→ **Problem description**:
If a line in the records below contains the word "JInt", copy it.

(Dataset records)
========
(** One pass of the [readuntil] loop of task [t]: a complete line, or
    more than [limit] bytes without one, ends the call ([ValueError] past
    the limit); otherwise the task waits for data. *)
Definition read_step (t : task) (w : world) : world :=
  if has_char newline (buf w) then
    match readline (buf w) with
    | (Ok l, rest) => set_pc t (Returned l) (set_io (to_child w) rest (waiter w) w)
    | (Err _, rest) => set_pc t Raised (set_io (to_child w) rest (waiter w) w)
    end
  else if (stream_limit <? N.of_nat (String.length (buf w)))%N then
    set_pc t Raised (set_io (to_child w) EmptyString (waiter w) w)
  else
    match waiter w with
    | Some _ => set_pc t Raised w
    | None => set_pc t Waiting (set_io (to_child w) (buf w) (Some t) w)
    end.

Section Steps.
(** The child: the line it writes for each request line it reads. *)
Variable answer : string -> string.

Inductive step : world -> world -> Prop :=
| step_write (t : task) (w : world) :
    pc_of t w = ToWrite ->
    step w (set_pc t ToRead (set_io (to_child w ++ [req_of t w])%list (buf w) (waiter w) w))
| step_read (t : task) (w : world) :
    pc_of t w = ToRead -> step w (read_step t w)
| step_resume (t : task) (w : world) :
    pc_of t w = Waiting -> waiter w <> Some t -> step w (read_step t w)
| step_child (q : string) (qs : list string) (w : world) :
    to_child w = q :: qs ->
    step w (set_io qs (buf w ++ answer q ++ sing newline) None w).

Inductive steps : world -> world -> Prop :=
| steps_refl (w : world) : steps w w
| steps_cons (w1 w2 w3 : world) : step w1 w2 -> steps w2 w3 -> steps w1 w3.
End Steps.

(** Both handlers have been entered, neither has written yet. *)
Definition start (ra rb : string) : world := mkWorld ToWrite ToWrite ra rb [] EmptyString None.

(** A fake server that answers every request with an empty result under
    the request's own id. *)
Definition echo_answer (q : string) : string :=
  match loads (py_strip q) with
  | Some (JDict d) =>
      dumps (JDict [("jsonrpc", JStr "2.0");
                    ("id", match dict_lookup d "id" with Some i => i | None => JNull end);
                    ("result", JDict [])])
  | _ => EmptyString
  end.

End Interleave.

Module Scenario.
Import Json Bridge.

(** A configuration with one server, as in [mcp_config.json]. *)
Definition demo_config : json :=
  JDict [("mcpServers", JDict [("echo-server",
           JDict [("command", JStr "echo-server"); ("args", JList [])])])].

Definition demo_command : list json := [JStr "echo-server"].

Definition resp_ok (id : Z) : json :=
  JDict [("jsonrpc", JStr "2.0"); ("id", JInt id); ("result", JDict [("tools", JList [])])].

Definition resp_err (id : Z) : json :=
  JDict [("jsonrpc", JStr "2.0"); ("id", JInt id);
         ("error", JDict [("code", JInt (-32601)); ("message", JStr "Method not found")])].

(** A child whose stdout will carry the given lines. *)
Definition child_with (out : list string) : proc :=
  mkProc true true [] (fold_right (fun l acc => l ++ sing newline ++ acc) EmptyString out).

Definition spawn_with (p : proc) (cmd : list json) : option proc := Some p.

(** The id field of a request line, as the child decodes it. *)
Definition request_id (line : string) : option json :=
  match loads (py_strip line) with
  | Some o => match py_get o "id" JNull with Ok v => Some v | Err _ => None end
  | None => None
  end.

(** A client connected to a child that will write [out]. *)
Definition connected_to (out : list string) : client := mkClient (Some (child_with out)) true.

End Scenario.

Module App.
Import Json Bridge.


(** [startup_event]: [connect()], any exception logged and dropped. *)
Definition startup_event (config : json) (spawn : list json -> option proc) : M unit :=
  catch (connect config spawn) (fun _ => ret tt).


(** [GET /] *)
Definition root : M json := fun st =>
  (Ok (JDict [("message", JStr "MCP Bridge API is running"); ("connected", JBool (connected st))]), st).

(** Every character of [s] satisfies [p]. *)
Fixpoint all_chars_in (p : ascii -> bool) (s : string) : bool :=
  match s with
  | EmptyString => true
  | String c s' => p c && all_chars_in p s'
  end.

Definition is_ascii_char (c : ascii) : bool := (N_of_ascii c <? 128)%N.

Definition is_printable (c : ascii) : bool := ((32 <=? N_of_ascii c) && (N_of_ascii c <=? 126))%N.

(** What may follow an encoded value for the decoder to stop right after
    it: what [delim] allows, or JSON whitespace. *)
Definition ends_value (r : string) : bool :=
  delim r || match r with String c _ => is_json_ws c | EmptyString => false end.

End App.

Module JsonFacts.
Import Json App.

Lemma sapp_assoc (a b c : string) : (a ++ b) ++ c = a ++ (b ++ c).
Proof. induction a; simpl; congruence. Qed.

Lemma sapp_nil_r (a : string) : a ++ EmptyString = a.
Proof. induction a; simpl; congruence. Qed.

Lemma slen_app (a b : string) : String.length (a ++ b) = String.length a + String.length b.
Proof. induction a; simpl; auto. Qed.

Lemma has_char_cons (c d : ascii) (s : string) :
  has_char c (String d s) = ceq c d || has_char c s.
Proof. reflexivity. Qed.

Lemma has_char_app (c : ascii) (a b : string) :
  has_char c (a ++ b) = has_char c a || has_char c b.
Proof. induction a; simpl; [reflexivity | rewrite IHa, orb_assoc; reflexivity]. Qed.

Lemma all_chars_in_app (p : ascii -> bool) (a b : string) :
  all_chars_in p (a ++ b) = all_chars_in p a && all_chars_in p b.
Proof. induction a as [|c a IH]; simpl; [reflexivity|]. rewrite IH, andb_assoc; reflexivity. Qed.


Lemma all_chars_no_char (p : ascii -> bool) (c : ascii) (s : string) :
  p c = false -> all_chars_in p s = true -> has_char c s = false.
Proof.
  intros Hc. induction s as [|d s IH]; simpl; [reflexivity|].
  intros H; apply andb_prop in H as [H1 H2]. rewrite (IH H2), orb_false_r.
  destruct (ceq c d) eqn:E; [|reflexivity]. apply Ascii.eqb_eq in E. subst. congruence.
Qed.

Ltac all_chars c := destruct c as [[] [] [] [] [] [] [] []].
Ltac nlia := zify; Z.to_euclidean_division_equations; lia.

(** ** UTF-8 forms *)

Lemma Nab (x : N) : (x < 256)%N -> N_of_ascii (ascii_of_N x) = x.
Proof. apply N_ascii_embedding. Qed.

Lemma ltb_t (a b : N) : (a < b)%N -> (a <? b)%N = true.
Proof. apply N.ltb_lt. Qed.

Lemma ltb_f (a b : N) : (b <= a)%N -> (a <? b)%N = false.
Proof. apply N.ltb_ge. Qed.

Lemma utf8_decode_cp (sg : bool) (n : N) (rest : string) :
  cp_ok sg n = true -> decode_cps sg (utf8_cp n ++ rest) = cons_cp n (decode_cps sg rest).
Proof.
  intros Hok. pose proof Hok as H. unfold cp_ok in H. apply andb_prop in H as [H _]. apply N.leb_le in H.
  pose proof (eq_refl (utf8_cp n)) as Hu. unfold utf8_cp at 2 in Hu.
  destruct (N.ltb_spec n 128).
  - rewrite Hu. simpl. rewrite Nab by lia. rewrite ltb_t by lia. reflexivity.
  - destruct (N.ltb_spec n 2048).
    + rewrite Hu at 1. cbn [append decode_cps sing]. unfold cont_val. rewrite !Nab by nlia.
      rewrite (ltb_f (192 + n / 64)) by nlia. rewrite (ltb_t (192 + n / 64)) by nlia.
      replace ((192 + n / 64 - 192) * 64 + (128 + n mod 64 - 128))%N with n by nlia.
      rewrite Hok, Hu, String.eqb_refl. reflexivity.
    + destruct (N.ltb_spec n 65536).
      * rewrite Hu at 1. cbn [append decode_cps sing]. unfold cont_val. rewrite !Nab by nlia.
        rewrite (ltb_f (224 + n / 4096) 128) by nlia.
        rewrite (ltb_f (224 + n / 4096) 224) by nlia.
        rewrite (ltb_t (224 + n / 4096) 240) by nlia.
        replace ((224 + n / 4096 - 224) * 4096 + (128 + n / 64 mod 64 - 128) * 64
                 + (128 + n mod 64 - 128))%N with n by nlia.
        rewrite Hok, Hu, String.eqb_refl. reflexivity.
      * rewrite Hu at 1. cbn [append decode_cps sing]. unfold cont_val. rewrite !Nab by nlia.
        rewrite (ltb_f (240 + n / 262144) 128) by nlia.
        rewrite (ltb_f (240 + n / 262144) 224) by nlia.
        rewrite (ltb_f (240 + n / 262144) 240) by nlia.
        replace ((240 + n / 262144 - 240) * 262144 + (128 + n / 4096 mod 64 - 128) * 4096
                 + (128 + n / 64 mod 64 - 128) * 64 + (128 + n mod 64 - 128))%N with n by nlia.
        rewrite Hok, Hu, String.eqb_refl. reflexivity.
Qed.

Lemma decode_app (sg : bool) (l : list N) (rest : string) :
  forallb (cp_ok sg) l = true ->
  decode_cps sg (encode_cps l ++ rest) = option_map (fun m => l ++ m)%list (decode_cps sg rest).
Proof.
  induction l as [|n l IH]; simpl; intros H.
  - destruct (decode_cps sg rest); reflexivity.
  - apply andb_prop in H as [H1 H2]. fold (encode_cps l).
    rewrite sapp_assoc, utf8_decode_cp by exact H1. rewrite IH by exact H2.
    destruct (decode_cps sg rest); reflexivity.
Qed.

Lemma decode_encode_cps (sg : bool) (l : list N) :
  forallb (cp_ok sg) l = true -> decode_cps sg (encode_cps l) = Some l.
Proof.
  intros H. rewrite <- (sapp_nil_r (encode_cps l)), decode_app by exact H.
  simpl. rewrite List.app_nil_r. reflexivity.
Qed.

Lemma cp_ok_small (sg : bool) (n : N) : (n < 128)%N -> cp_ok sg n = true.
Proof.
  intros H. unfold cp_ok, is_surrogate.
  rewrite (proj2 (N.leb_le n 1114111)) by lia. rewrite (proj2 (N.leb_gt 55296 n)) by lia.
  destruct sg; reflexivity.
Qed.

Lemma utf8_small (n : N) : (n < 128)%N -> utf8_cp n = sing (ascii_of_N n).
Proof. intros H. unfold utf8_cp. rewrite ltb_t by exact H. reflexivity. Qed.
========
→ **Task response**:
  JDict [("jsonrpc", JStr "2.0"); ("id", JInt id); ("result", JDict [("tools", JList [])])].
  JDict [("jsonrpc", JStr "2.0"); ("id", JInt id);
         ("error", JDict [("code", JInt (-32601)); ("message", JStr "Method not found")])].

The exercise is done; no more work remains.